OP do you have any significant horse experience at all? You’ve never told us what you can do, and you’ve made a few slips in terminology that suggest you don’t know much.

And you’ve made more than a few statements that you don’t really want advice. Maybe what you want is for us to magic you away to an escape.

There is no escape from yourself. You have to change yourself.

I realize STEM graduates get about zero education in the humanities, but if you had some literature and history and sociology courses under your belt, you might have a bit more context for understanding things that are just a regular part of the struggle to become an adult.

OP, one of the things that probably contributed to getting folks backs up is coming onto a chat board full of pros in a field and showing that you imagine this very real field of hard work, low pay, and obsessive lifetime passion, to be an easy way for a disaffected, possibly depressed, young office worker who has apparently never done physical labor, to just take a holiday from adult life.

How arrogant is that?

As folks pushed for more clarification, you got more defensive.
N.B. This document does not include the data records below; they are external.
(* ===== verification/UnicodeProps.v ===== *)
(** * The properties of the UTF-8 and UTF-16 conversions *)

From S2P Require Import Prelude Unicode UnicodeSpec UnicodeDec.

(** ** Texts without terminators *)

Lemma utf8_enc_nonzero c : is_scalar c = true -> c <> 0 -> Forall (fun b => b <> 0) (utf8_enc c).
Proof.
  intros Hs Hc. pose proof (is_scalar_spec c Hs) as [Hr _]. unfold utf8_enc. rewrite Hs. cbn [negb].
  pose proof (Z.mod_pos_bound c 64). pose proof (Z.mod_pos_bound (c / 64) 64).
  pose proof (Z.mod_pos_bound (c / 4096) 64). pose proof (Z.div_pos c 64).
  pose proof (Z.div_pos c 4096). pose proof (Z.div_pos c 262144).
  repeat case_match; repeat constructor; lia.
Qed.

Lemma utf16_enc_nonzero c : is_scalar c = true -> c <> 0 -> Forall (fun u => u <> 0) (utf16_enc c).
Proof.
  intros Hs Hc. pose proof (is_scalar_spec c Hs) as [Hr _]. unfold utf16_enc.
  destruct (Z.leb_spec c 0xFFFF); [by repeat constructor|].
  pose proof (Z.mod_pos_bound (c - 0x10000) 1024 ltac:(lia)).
  pose proof (Z.div_mod (c - 0x10000) 1024 ltac:(lia)).
  rewrite u16_small by lia. repeat constructor; lia.
Qed.

Lemma text_nonzero (enc : Z -> list Z) cs :
  (forall c, is_scalar c = true -> c <> 0 -> Forall (fun b => b <> 0) (enc c)) ->
  Forall (fun c => is_scalar c = true /\ c <> 0) cs ->
  Forall (fun b => b <> 0) (concat (enc <$> cs)).
Proof.
  intros He. induction 1 as [|c cs [Hc Hz] _ IH]; [constructor|]. apply Forall_app. split; auto.
Qed.

Lemma text_nonempty c (enc : Z -> list Z) cs : 1 <= zlen (enc c) -> concat (enc <$> (c :: cs)) <> [].
Proof. cbn. destruct (enc c); [rewrite zlen_nil; lia|done]. Qed.

Lemma utf8_enc_pos c : is_scalar c = true -> 1 <= zlen (utf8_enc c).
Proof.
  intros Hs. unfold utf8_enc. rewrite Hs. cbn [negb].
  repeat case_match; autorewrite with zlist; lia.
Qed.

Lemma utf16_enc_pos c : 1 <= zlen (utf16_enc c).
Proof. rewrite utf16_enc_zlen. case_match; lia. Qed.

(** ** Both directions *)

(** C11: On a text of scalar values other than NUL, String8ToString16 turns the
    UTF-8 form into the UTF-16 form and String16ToString8 turns it back, as
    soon as the two buffers can be allocated and their lengths are an int. *)
Theorem unicode_roundtrip `{CharAbi, Libc} (cs old8 old16 : list Z) :
  cs <> [] -> Forall (fun c => is_scalar c = true /\ c <> 0) cs ->
  2 * zlen (utf8_text cs) < INT_MAX ->
  2 * (zlen (utf16_text cs) + 1) <= heap_limit -> zlen (utf8_text cs) + 1 <= heap_limit ->
  String8ToString16 (utf8_text cs) old16 = Some (true, utf16_text cs) /\
  String16ToString8 (utf16_text cs) old8 = Some (true, utf8_text cs).
Proof.
  intros Hne Hcs Hb H16 H8.
  assert (Forall (fun c => is_scalar c = true) cs) as Hsc by (eapply Forall_impl; [done|naive_solver]).
  pose proof (utf8_dec_text cs (length (utf8_text cs)) Hsc ltac:(lia)) as Ed.
  pose proof (utf16_text_zlen _ _ _ Ed) as Hle. pose proof (zlen_nonneg (utf8_text cs)).
  assert (utf8_text cs <> [] /\ utf16_text cs <> []) as [Hne8 Hne16].
  { destruct cs as [|c cs]; [done|]. inversion_clear Hsc.
    split; apply text_nonempty; [by apply utf8_enc_pos|apply utf16_enc_pos]. }
  split.
  - rewrite String8ToString16_eq by (done || apply utf8_text_byte).
    unfold String8ToString16_result, converted. rewrite Ed.
    destruct (Z.ltb_spec (zlen (utf16_text cs)) INT_MAX), (Z.leb_spec ((zlen (utf16_text cs) + 1) * 2) heap_limit); try lia.
    cbn [andb]. rewrite c_string_id; [done|]. by apply text_nonzero; [apply utf16_enc_nonzero|].
  - rewrite String16ToString8_eq by (try apply utf16_text_unit; done). unfold converted.
    rewrite utf16_dec_text by done.
    destruct (Z.ltb_spec (zlen (utf8_text cs)) INT_MAX), (Z.leb_spec ((zlen (utf8_text cs) + 1) * 1) heap_limit); try lia.
    cbn [andb]. rewrite c_string_id; [done|]. by apply text_nonzero; [apply utf8_enc_nonzero|].
Qed.

(** The Latin, Greek, CJK and supplementary planes: "A", "é", "Ω", "好", U+1F600. *)
Definition demo_text : list Z := [0x41; 0xE9; 0x3A9; 0x597D; 0x1F600].
#[export] Instance demo_abi : CharAbi := {| char_signed := true |}.

Lemma unicode_roundtrip_witness :
  String8ToString16 [0x41; 0xC3; 0xA9; 0xCE; 0xA9; 0xE5; 0xA5; 0xBD; 0xF0; 0x9F; 0x98; 0x80] [] =
    Some (true, [0x41; 0xE9; 0x3A9; 0x597D; 0xD83D; 0xDE00]) /\
  String16ToString8 [0x41; 0xE9; 0x3A9; 0x597D; 0xD83D; 0xDE00] [] =
    Some (true, [0x41; 0xC3; 0xA9; 0xCE; 0xA9; 0xE5; 0xA5; 0xBD; 0xF0; 0x9F; 0x98; 0x80]).
Proof.
  apply (unicode_roundtrip demo_text [] []); [discriminate| |vm_compute; reflexivity|vm_compute; discriminate..].
  repeat (constructor; [split; [reflexivity|discriminate]|]). constructor.
Defined.

(** C12: String16ToString8 accepts every non-empty sequence of units: surrogate
    pairs are joined, a surrogate without its partner is left out, every other
    unit is encoded, and the result ends before the first NUL. It fails, and
    leaves its output as it was, exactly when the text and its terminator do
    not fit an int or the heap. No access leaves its buffer. *)
Theorem String16ToString8_lenient `{Libc} (units old : list Z) :
  Forall is_unit units -> units <> [] ->
  let text := utf8_text (utf16_dec units) in
  String16ToString8 units old =
  Some (if (zlen text <? INT_MAX) && (zlen text + 1 <=? heap_limit)
        then (true, c_string text) else (false, old)).
Proof.
  intros Hu Hne text. rewrite String16ToString8_eq by done. unfold converted. by rewrite Z.mul_1_r.
Qed.

Lemma String16ToString8_lenient_witness :
  String16ToString8 [0x41; 0xD83D; 0x42; 0xDE00; 0x43] [] = Some (true, [0x41; 0x42; 0x43]).
Proof.
  rewrite (String16ToString8_lenient [0x41; 0xD83D; 0x42; 0xDE00; 0x43] []);
    [vm_compute; reflexivity| |discriminate].
  repeat (constructor; [vm_compute; split; [discriminate|reflexivity]|]). constructor.
Defined.

(** On any bytes (fewer than 2^30), String8ToString16 stays in its buffers and
    terminates: it fails exactly when the text ends inside a sequence announced
    by a lead byte, or when there is no memory; otherwise the result holds the
    UTF-16 form of the decoded numbers up to the first NUL. *)
Theorem String8ToString16_total `{CharAbi, Libc} (s old : list Z) :
  Forall is_byte s -> s <> [] -> zlen s < 2 ^ 30 - 1 ->
  String8ToString16 s old =
  Some (match utf8_dec (length s) s with
        | Some cs => if 2 * (zlen (utf16_text cs) + 1) <=? heap_limit
                     then (true, c_string (utf16_text cs)) else (false, old)
        | None => (false, old)
        end).
Proof.
  intros Hs Hne Hb. rewrite String8ToString16_eq by (done || (unfold INT_MAX; lia)).
  unfold String8ToString16_result, converted. destruct (utf8_dec (length s) s) as [cs|] eqn:E; [|done].
  apply utf16_text_zlen in E. rewrite (Z.mul_comm 2).
  destruct (Z.ltb_spec (zlen (utf16_text cs)) INT_MAX); [done|unfold INT_MAX in *; lia].
Qed.

Lemma String8ToString16_total_witness :
  String8ToString16 [0x41; 0xE5; 0xA5] [7] = Some (false, [7]) /\
  String8ToString16 [0x41; 0; 0x42] [7] = Some (true, [0x41]).
Proof.
  split.
  - rewrite (String8ToString16_total [0x41; 0xE5; 0xA5] [7]);
      [vm_compute; reflexivity| |discriminate|vm_compute; reflexivity].
    repeat (constructor; [vm_compute; split; [discriminate|reflexivity]|]). constructor.
  - rewrite (String8ToString16_total [0x41; 0; 0x42] [7]);
      [vm_compute; reflexivity| |discriminate|vm_compute; reflexivity].
    repeat (constructor; [vm_compute; split; [discriminate|reflexivity]|]). constructor.
Defined.

(** The overload of Char16ToChar8 that fills its caller's buffer never
    stores outside of it: it reports an insufficient buffer and stores
    nothing, or it stores the whole text and its terminator, returns their
    length and leaves the cells behind them alone. *)
Theorem Char16ToChar8_buffer_fits (units cells : list Z) (bufferLen : Z) :
  Forall is_unit units -> units <> [] -> 1 <= bufferLen <= zlen cells -> bufferLen <= INT_MAX ->
  let text := utf8_text (utf16_dec units) in
  Char16ToChar8_buffer units (Some cells) bufferLen =
  Some (if zlen text + 1 <=? bufferLen
        then (zlen text + 1, Some (text ++ 0 :: zdrop (zlen text + 1) cells))
        else (CHAR16_TO_CHAR8_INSUFFICIENT_BUFFER, Some cells)).
Proof.
  intros Hu Hne Hb Hi text. unfold Char16ToChar8_buffer, Utf16ToUtf8Length.
  assert (1 <= zlen units).
  { destruct units; [done|]. rewrite zlen_cons. pose proof (zlen_nonneg units). lia. }
  destruct (Z.leb_spec bufferLen 0), (Z.eqb_spec (zlen units) 0); try lia.
  rewrite Utf16ToUtf8Length_loop_spec by (done || (unfold INT_MAX; lia)). cbv zeta. fold text.
  pose proof (zlen_nonneg text). rewrite Z.add_0_l.
  destruct (Z.leb_spec (zlen text) INT_MAX).
  - destruct (Z.ltb_spec (zlen text) 0), (Z.leb_spec INT_MAX (zlen text)),
      (Z.ltb_spec bufferLen (zlen text + 1)), (Z.leb_spec (zlen text + 1) bufferLen);
      try lia; try done; cbn [orb].
    rewrite StrncpyStr16ToStr8_spec by (done || lia). opt. rewrite fit_all by (fold text; lia). done.
  - destruct (Z.leb_spec (zlen text + 1) bufferLen); [lia|done].
Qed.

Lemma Char16ToChar8_buffer_fits_witness :
  Char16ToChar8_buffer [0xE9; 0x42] (Some [9; 9; 9; 9; 9]) 4 = Some (4, Some [0xC3; 0xA9; 0x42; 0; 9]).
Proof.
  rewrite (Char16ToChar8_buffer_fits [0xE9; 0x42] [9; 9; 9; 9; 9] 4);
    [vm_compute; reflexivity| |discriminate|vm_compute; split; discriminate|vm_compute; discriminate].
  repeat (constructor; [vm_compute; split; [discriminate|reflexivity]|]). constructor.
Defined.

(** StrncpyStr16ToStr8 given less space than the text stores the text of a
    prefix of the characters, whole, then the terminator, in the first
    [str8Len] cells. *)
Theorem StrncpyStr16ToStr8_truncates (units cells : list Z) (str8Len : Z) :
  Forall is_unit units -> 1 <= str8Len <= zlen cells ->
  exists shown lost tail,
    utf16_dec units = shown ++ lost /\ zlen (utf8_text shown) < str8Len /\
    StrncpyStr16ToStr8 units cells str8Len = Some (utf8_text shown ++ 0 :: tail) /\
    zlen (utf8_text shown ++ 0 :: tail) = zlen cells /\
    zdrop str8Len (utf8_text shown ++ 0 :: tail) = zdrop str8Len cells.
Proof.
  intros Hu Hn. destruct (fit_prefix str8Len (utf16_dec units)) as (cs1 & cs2 & E & Ef & Hl); [lia|].
  exists cs1, cs2, (zdrop (zlen (utf8_text cs1) + 1) cells).
  rewrite StrncpyStr16ToStr8_spec by done. rewrite Ef in *. pose proof (zlen_nonneg (utf8_text cs1)).
  split_and!; [done..| |].
  - rewrite zlen_app, zlen_cons, zlen_drop by lia. lia.
  - rewrite cons_middle, app_assoc.
    rewrite zdrop_app_r by (rewrite zlen_app, zlen_cons, zlen_nil; lia).
    rewrite zlen_app, zlen_cons, zlen_nil, zdrop_zdrop by lia. f_equal. lia.
Qed.

Lemma StrncpyStr16ToStr8_truncates_witness : exists shown lost tail,
    utf16_dec [0x597D; 0x597D] = shown ++ lost /\ zlen (utf8_text shown) < 5 /\
    StrncpyStr16ToStr8 [0x597D; 0x597D] [9; 9; 9; 9; 9; 9] 5 = Some (utf8_text shown ++ 0 :: tail) /\
    zlen (utf8_text shown ++ 0 :: tail) = zlen [9; 9; 9; 9; 9; 9] /\
    zdrop 5 (utf8_text shown ++ 0 :: tail) = zdrop 5 [9; 9; 9; 9; 9; 9].
Proof.
  apply (StrncpyStr16ToStr8_truncates [0x597D; 0x597D] [9; 9; 9; 9; 9; 9] 5);
    [|vm_compute; split; discriminate].
  repeat (constructor; [vm_compute; split; [discriminate|reflexivity]|]). constructor.
Defined.

(** Where [char] is signed, a stray continuation byte is sign-extended to a
    number above 0x10FFFF and stored as two units, one of them no surrogate. *)
Example stray_continuation_byte :
  String8ToString16 [0x80] [] = Some (true, [0xD7BF; 0xDF80]).
Proof. reflexivity. Qed.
I wasn’t sure at the start of the thread, when I treated you with more sympathy. I still understand where you are coming from because you seem an exact duplicate of many folks from my punk rock days in the 1980s.

I think you are going through the mid/late 20s slump that I mentioned earlier. I think you need some life coaching and career counselling, maybe some overall counseling.

People like you (I mean with your basic attitude) get jobs in barns all the time. They also generally quit after a few weeks, invariably at the most part inconvenient time for the barn manager, and usually after slacking off and getting into squabbles with all the other barn help.

Some times they are teens working off lessons. Sometimes they are in their 40s and living in an RV without water hookup on the back of the property, and collecting welfare on the side.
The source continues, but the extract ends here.